The component m.a indicates that the Second law of Newton still holds in an rotating reference frame. In fact, a reference frame rotating at a constant, angular speed is also an inertia frame, in which the Newton laws apply.

The component (2m.v x ω) is called the Coriolis force (after the name of the scientist who discovered it).
The component -m.ω x (ω x r) is called the centrifugal force. 

Both forces are inertia forces, as their magnitudes depend on the mass, m. The centrifugal force has a direction that is orthogonal to the axis of rotation, and is always directed away from this axis. This Coriolis force is orthogonal to both v and ω. When v=0, the Coriolis force is zero.


In a rotating reference frame, an observer experiences a centrifugal force. One can imagine the existence of this force by realizing that in order for a mass to make a circular motion, a centripedal force of mω2r is needed. When the observer in the rotating reference frame holds a mass m in place, it must, therefore, exercise a force of the same magnitude and in the same direction in order to hold the object in place and at rest (in the moving reference frame). The observer experiences this as a force directed away from the axis of rotation. This force is called the centrifugal force.

Note that we can only speak of a centrifugal force in a rotating reference frame. The centripedal and centrifugal forces are not reaction forces in the sense of the Third Law of Newton, although they have the same magnitude and are opposite in direction. They are forces that exist in different reference frames.

The Coriolis force can be explained as follows. The observer throws a stone away at speed v in the direction of the axis of rotation (see figure x). Because the observer is rotating, and the rock has no real forces working on it, it will not reach point A but point B, because the systems rotate at angular speed ω. So, the observer sees the rock bending away (in the opposite direction of rotation). Since the motion of the stone is curved and hence accelerated, the observer experiences a force which is orthogonal to the speed v of the object. This is called Coriolis force, and will only exist if v>0. The Coriolis force also only exists in a rotating reference frame.

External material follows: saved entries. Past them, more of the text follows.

(** * Quantum Alpha India: accounts, subscriptions, sessions and packages

    A shallow embedding of the data layer ([lib/db-auth]), the server
    actions and the admin login route of the application, over the MySQL
    schema of [cloudpanel schema] and [database/admin_schema.sql].

    Tables are lists of rows in storage order.  A statement either returns
    or throws; what it wrote before throwing stays written (the code opens
    no transaction). *)

From Stdlib Require Import ZArith List String Ascii Bool Lia.
Import ListNotations.
Local Open Scope string_scope.
Local Open Scope list_scope.

(** ** JavaScript outcomes *)

(** What a [throw] carries: an [Error] built by the code with its message,
    or the error object of the MySQL driver with its [code] and the name of
    the key or column that was violated. *)
Inductive Exn : Type :=
| JsError (message : string)
| MysqlError (code : string) (key : string).

Definition ER_DUP_ENTRY : string := "ER_DUP_ENTRY".
Definition ER_NO_REFERENCED_ROW_2 : string := "ER_NO_REFERENCED_ROW_2".
Definition ER_BAD_NULL_ERROR : string := "ER_BAD_NULL_ERROR".
Definition ER_DATA_TOO_LONG : string := "ER_DATA_TOO_LONG".

(** [error.code], [undefined] on a plain [Error]. *)
Definition exn_code (e : Exn) : option string :=
  match e with
  | JsError _ => None
  | MysqlError c _ => Some c
  end.

Inductive Outcome (A : Type) : Type :=
| Returned (a : A)
| Thrown (e : Exn).
Arguments Returned {A} a.
Arguments Thrown {A} e.

(** ** Text

    A string holds the UTF-8 bytes of its text.  A byte 10xxxxxx continues
    the character that an earlier byte began; every other byte begins a
    character. *)
Definition is_continuation (c : ascii) : bool :=
  let n := nat_of_ascii c in Nat.leb 128 n && Nat.ltb n 192.

(** [CHAR_LENGTH]: the number of characters, which is what the width of a
    VARCHAR column counts under utf8mb4. *)
Fixpoint char_length (s : string) : nat :=
  match s with
  | EmptyString => 0
  | String c rest => (if is_continuation c then 0 else 1) + char_length rest
  end.

(** The first [n] characters of [s], and what follows them. *)
Fixpoint keep_chars (n : nat) (s : string) : string :=
  match s with
  | EmptyString => EmptyString
  | String c rest =>
      if is_continuation c then String c (keep_chars n rest)
      else match n with
           | O => EmptyString
           | S m => String c (keep_chars m rest)
           end
  end.

Fixpoint skip_chars (n : nat) (s : string) : string :=
  match s with
  | EmptyString => EmptyString
  | String c rest =>
      if is_continuation c then skip_chars n rest
      else match n with
           | O => s
           | S m => skip_chars m rest
           end
  end.

Fixpoint all_spaces (s : string) : bool :=
  match s with
  | EmptyString => true
  | String c rest => Ascii.eqb c " " && all_spaces rest
  end.

(** What a VARCHAR([n]) column keeps of a value under the strict SQL mode,
    which is the default of the server: a value of more than [n]
    characters is refused ([None]), unless all that exceeds the width is
    spaces, which are cut off. *)
Definition varchar (n : nat) (s : string) : option string :=
  if all_spaces (skip_chars n s) then Some (keep_chars n s) else None.

(** A bind value that may be NULL, for a VARCHAR([n]) column. *)
Definition varchar_or_null (n : nat) (v : option string) : option (option string) :=
  match v with
  | Some s => option_map Some (varchar n s)
  | None => Some None
  end.

(** ** String comparison inside the database

    Every table is declared [COLLATE=utf8mb4_unicode_ci], so [=] on a
    VARCHAR column and the unique indexes compare with that collation, not
    byte by byte.  The collation is taken as an arbitrary equivalence on
    strings; comparisons made by the JavaScript code ([===], [!==]) stay
    exact. *)
Class Collation : Type := {
  coll_eqb : string -> string -> bool;
  coll_refl : forall s, coll_eqb s s = true;
  coll_sym : forall s t, coll_eqb s t = coll_eqb t s;
  coll_trans : forall s t u,
      coll_eqb s t = true -> coll_eqb t u = true -> coll_eqb s u = true
}.

(** A bind value: [None] is JavaScript [undefined] or [null], which reaches
    the server as SQL NULL and is equal to nothing. *)
Definition SqlStr : Type := option string.

Definition sql_eqb `{Collation} (column : string) (param : SqlStr) : bool :=
  match param with
  | Some s => coll_eqb column s
  | None => false
  end.

(** ** Schema *)

Inductive Plan : Type := Starter | Pro | Expert.
Inductive Role : Type := RoleUser | RoleAdmin | RoleSuperadmin.
(** [users.status] is ENUM('Active','Cancelled'); [admins.status] adds
    'Suspended'. *)
Inductive AccountStatus : Type := AccountActive | AccountCancelled | AccountSuspended.
Inductive SubscriptionStatus : Type := Active | Cancelled | Inactive.

Definition Plan_eqb (a b : Plan) : bool :=
  match a, b with
  | Starter, Starter | Pro, Pro | Expert, Expert => true
  | _, _ => false
  end.

Definition SubscriptionStatus_eqb (a b : SubscriptionStatus) : bool :=
  match a, b with
  | Active, Active | Cancelled, Cancelled | Inactive, Inactive => true
  | _, _ => false
  end.

Definition Plan_name (p : Plan) : string :=
  match p with
  | Starter => "Starter"
  | Pro => "Pro"
  | Expert => "Expert"
  end.

Definition Role_name (r : Role) : string :=
  match r with
  | RoleUser => "user"
  | RoleAdmin => "admin"
  | RoleSuperadmin => "superadmin"
  end.

(** Rows carry the columns that some statement of the code reads or writes
    by name.  The bookkeeping columns [created_at] and [updated_at] of
    [users], [admins], [subscriptions], [user_sessions] and [audit_logs],
    which the server fills in and no modelled statement reads, are left
    out.  Timestamps are seconds since the epoch. *)
Record UserRow : Type := {
  user_id : string;
  user_email : string;
  user_password_hash : string;
  user_name : string;
  user_role : Role;
  user_plan : Plan;
  user_status : AccountStatus;
  user_last_login : option Z
}.

(** A row of the separate [admins] table; it has no [plan]. *)
Record AdminRow : Type := {
  admin_id : string;
  admin_email : string;
  admin_password_hash : string;
  admin_name : string;
  admin_role : Role;
  admin_status : AccountStatus;
  admin_last_login : option Z
}.

Record SubscriptionRow : Type := {
  sub_id : string;
  sub_user_id : string;
  sub_plan : Plan;
  sub_status : SubscriptionStatus;
  sub_renewal_date : option string;
  sub_start_date : Z
}.

Record SessionRow : Type := {
  session_id : string;
  session_user_id : string;
  session_token : string;
  session_user_agent : option string;
  session_ip_address : option string;
  session_expires_at : option Z
}.

Record AuditRow : Type := {
  audit_id : string;
  audit_user_id : option string;
  audit_action : string;
  audit_entity_type : option string;
  audit_entity_id : option string;
  audit_changes : option string;
  audit_ip_address : option string
}.

Record PackageRow : Type := {
  package_id : string;
  package_name : string;
  package_description : option string;
  package_price : Z;
  package_currency : string;
  package_features : option string;
  package_active : bool;
  package_display_order : Z;
  package_created_by : option string;
  package_created_at : Z;
  package_updated_at : Z
}.

Record Db : Type := {
  users : list UserRow;
  admins : list AdminRow;
  subscriptions : list SubscriptionRow;
  user_sessions : list SessionRow;
  audit_logs : list AuditRow;
  packages : list PackageRow
}.

Definition empty_db : Db :=
  {| users := []; admins := []; subscriptions := []; user_sessions := [];
     audit_logs := []; packages := [] |}.

Definition with_users (t : list UserRow) (d : Db) : Db :=
  {| users := t; admins := admins d; subscriptions := subscriptions d;
     user_sessions := user_sessions d; audit_logs := audit_logs d;
     packages := packages d |}.

Definition with_admins (t : list AdminRow) (d : Db) : Db :=
  {| users := users d; admins := t; subscriptions := subscriptions d;
     user_sessions := user_sessions d; audit_logs := audit_logs d;
     packages := packages d |}.

Definition with_subscriptions (t : list SubscriptionRow) (d : Db) : Db :=
  {| users := users d; admins := admins d; subscriptions := t;
     user_sessions := user_sessions d; audit_logs := audit_logs d;
     packages := packages d |}.

Definition with_audit_logs (t : list AuditRow) (d : Db) : Db :=
  {| users := users d; admins := admins d; subscriptions := subscriptions d;
     user_sessions := user_sessions d; audit_logs := t;
     packages := packages d |}.

Definition with_packages (t : list PackageRow) (d : Db) : Db :=
  {| users := users d; admins := admins d; subscriptions := subscriptions d;
     user_sessions := user_sessions d; audit_logs := audit_logs d;
     packages := t |}.

(** ** The world a request runs in

    [w_now] is the clock in milliseconds since the epoch ([new Date()],
    and [NOW()] after truncation to the second); it stands still during
    one request.  [w_rand] is the source of randomness: [randomUUID()]
    and the salt of bcrypt draw its values one after the other. *)
Record World : Type := {
  w_db : Db;
  w_now : Z;
  w_rand : nat -> string;
  w_next : nat
}.

Definition with_db (d : Db) (w : World) : World :=
  {| w_db := d; w_now := w_now w; w_rand := w_rand w; w_next := w_next w |}.

Definition M (A : Type) : Type := World -> Outcome A * World.

Definition ret {A} (a : A) : M A := fun w => (Returned a, w).

Definition bind {A B} (m : M A) (k : A -> M B) : M B :=
  fun w =>
    match m w with
    | (Returned a, w') => k a w'
    | (Thrown e, w') => (Thrown e, w')
    end.

Definition throw {A} (e : Exn) : M A := fun w => (Thrown e, w).

(** [try { body } catch (error) { handler }] *)
Definition try_catch {A} (body : M A) (handler : Exn -> M A) : M A :=
  fun w =>
    match body w with
    | (Returned a, w') => (Returned a, w')
    | (Thrown e, w') => handler e w'
    end.

Declare Scope js_scope.
Delimit Scope js_scope with js.
Notation "x <- c ;; k" := (bind c (fun x => k))
  (at level 61, c at next level, right associativity) : js_scope.
Notation "c ;;; k" := (bind c (fun _ => k))
  (at level 61, right associativity) : js_scope.
Local Open Scope js_scope.

Definition get_db : M Db := fun w => (Returned (w_db w), w).
Definition put_db (d : Db) : M unit := fun w => (Returned tt, with_db d w).

(** [new Date()] as a time value, in milliseconds. *)
Definition Date_now : M Z := fun w => (Returned (w_now w), w).

(** [NOW()] on the server, in seconds. *)
Definition NOW : M Z := fun w => (Returned (w_now w / 1000)%Z, w).

Definition random_draw : M string :=
  fun w => (Returned (w_rand w (w_next w)),
            {| w_db := w_db w; w_now := w_now w; w_rand := w_rand w;
               w_next := S (w_next w) |}).

(** [randomUUID()] of [crypto]. *)
Definition randomUUID : M string := random_draw.
(** * Synapse Big Data Pool resource: expand/flatten converters and CRUD operations

    A shallow embedding of
    [azurerm/internal/services/synapse/synapse_big_data_pool_resource.go].

    Layout of the development:
    - Go values held in [interface{}] and the type assertions on them;
    - the SDK structs the converters build and read;
    - the six expand/flatten converters (lines 289-401);
    - the resource schema (lines 40-158) and the [schema.ResourceData] store;
    - the remote client, as world-passing functions with a log of requests;
    - Create/Update, Read and Delete (lines 162-287);
    - a small concrete provider to run the operations on;
    - the properties.

    Conventions.  A Go pointer is an [option]; an [int32] is a [Z] with the
    conversion [int32] written out; a panic is an outcome of its own
    ([Panic]); a Go [error] result is an [option error], [None] for nil.
    An operation is a function from the state (resource data, remote world,
    request log) to a result and a new state.

    Left out: contexts and timeouts, the log line of Read, the importer, and
    the type assertions on [meta], which holds the provider's client. *)

From stdpp Require Import gmap strings list.
From Stdlib Require Import ZArith Lia.
(** * Authentication and role management of [assignment2.js]

    A shallow embedding of the Express application of [src/assignment2.js]
    (its first, most recent listing: lines 1-253) and the properties of its
    signup, login, authorization and promote/demote handlers.

    Modelling conventions.
    - JavaScript strings are Rocq [string]s (code units below 128), so
      [String.prototype.toLowerCase] is the ASCII case mapping.
    - The [users] collection is the list of its documents in insertion
      order; [findOne] and [updateOne] act on the first match, as MongoDB
      does, and the storage driver is taken to be reliable (it raises only
      what the handler's own code makes it raise).
    - An [ObjectId] is the 96-bit number its 24 hexadecimal digits spell.
    - The external libraries the handlers call are parameters of the
      development: Joi's e-mail syntax check and bcrypt's [hash] and
      [compare].
    - A handler is a computation over the request-scoped state
      ([req.session.user], the collection, the calls made on [res]) that
      ends normally, by [return], or by a thrown exception. *)

From Stdlib Require Import NArith Ascii String.
From stdpp Require Import base decidable option list strings pretty gmap.

Local Open Scope string_scope.
Local Open Scope N_scope.
Local Open Scope list_scope.

(** ** Strings *)

(** The double-quote character, for the HTML and Joi messages. *)
Definition dq : string := String (ascii_of_N 34) EmptyString.

Definition quoted (s : string) : string := dq +:+ s +:+ dq.

Definition lower_ascii (c : ascii) : ascii :=
  let n := N_of_ascii c in
  if (65 <=? n) && (n <=? 90) then ascii_of_N (n + 32) else c.
Lemma rmap_ext {A B : Type} (f g : A -> result B) (l : list A) :
  (forall x, f x = g x) -> rmap f l = rmap g l.
Proof. intros Hfg. induction l as [|x l IH]; simpl; [reflexivity|]. by rewrite Hfg, IH. Qed.

Lemma type_loop_ext {H : HARK} (cycle cycle' : gmap string Val -> result Agent)
    (B B' : gmap string Val) (CorrAct c s : Q) :
  (forall b, cycle (dict_of_type B CorrAct b) = cycle' (dict_of_type B' CorrAct b)) ->
  type_loop cycle B CorrAct c s = type_loop cycle' B' CorrAct c s.
Proof.
  intros Hc. rewrite !type_loop_eq. destruct (Uniform_approx_X _ _ _); simpl; [|reflexivity].
  by apply rmap_ext.
Qed.

Lemma attrs_PersistentShockConsumerTypeX_insert {H : HARK} (kwds : gmap string Val) (k : string) (v : Val) :
  k <> "seed" ->
  attrs (PersistentShockConsumerTypeX (<[k := v]> kwds)) = <[k := v]> (attrs (PersistentShockConsumerTypeX kwds)).
Proof.
  intros Hk. unfold PersistentShockConsumerTypeX. cbn [attrs].
  rewrite lookup_insert_ne by done.
  destruct (kwds !! "seed"); [reflexivity|]. by apply insert_insert_ne.
Qed.

(** A horizon in the dictionary only shows in the parameters until
    [T_sim] is assigned. *)
Lemma params_at_solve_horizon {H : HARK} (CorrAct CorrPcvd b : Q) (B : gmap string Val) (v : Val) :
  params_at_solve CorrPcvd (dict_of_type (<["T_sim" := v]> B) CorrAct b)
  = <["T_sim" := v]> (params_at_solve CorrPcvd (dict_of_type B CorrAct b)).
Proof.
  unfold params_at_solve, dict_of_type.
  rewrite (insert_insert_ne _ "PrstIncCorr" "T_sim") by done.
  rewrite (insert_insert_ne _ "DiscFac" "T_sim") by done.
  rewrite attrs_PersistentShockConsumerTypeX_insert by done.
  by rewrite (insert_insert_ne _ "PrstIncCorr" "T_sim") by done.
Qed.

Lemma params_at_simulate_horizon {H : HARK} (CorrAct CorrPcvd b : Q) (B : gmap string Val) (v : Val) :
  params_at_simulate CorrAct CorrPcvd (dict_of_type (<["T_sim" := v]> B) CorrAct b)
  = params_at_simulate CorrAct CorrPcvd (dict_of_type B CorrAct b).
Proof.
  unfold params_at_simulate, params_at_update. rewrite params_at_solve_horizon.
  rewrite (insert_insert_ne _ "PrstIncCorr" "T_sim") by done.
  by rewrite insert_insert_eq.
Qed.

Rotating reference frames play an important role because they simplify reasoning and calculations when looking at rotating systems.


We look again at the example of the rotor that is turning at 500 rpm. We make the assumption that the blades do not have any mass. Instead, all the mass is concentrated at the end of the blades, at one point. This point of mass equals 5 kg. How great is the centrifugal force working on the mass?

 Fcf = - m. ω x (ω x r) = -5 . (500 2π / 60)2 . 5 = -68,469 N

Note that the centrifugal forces in a rotor system are highly significant!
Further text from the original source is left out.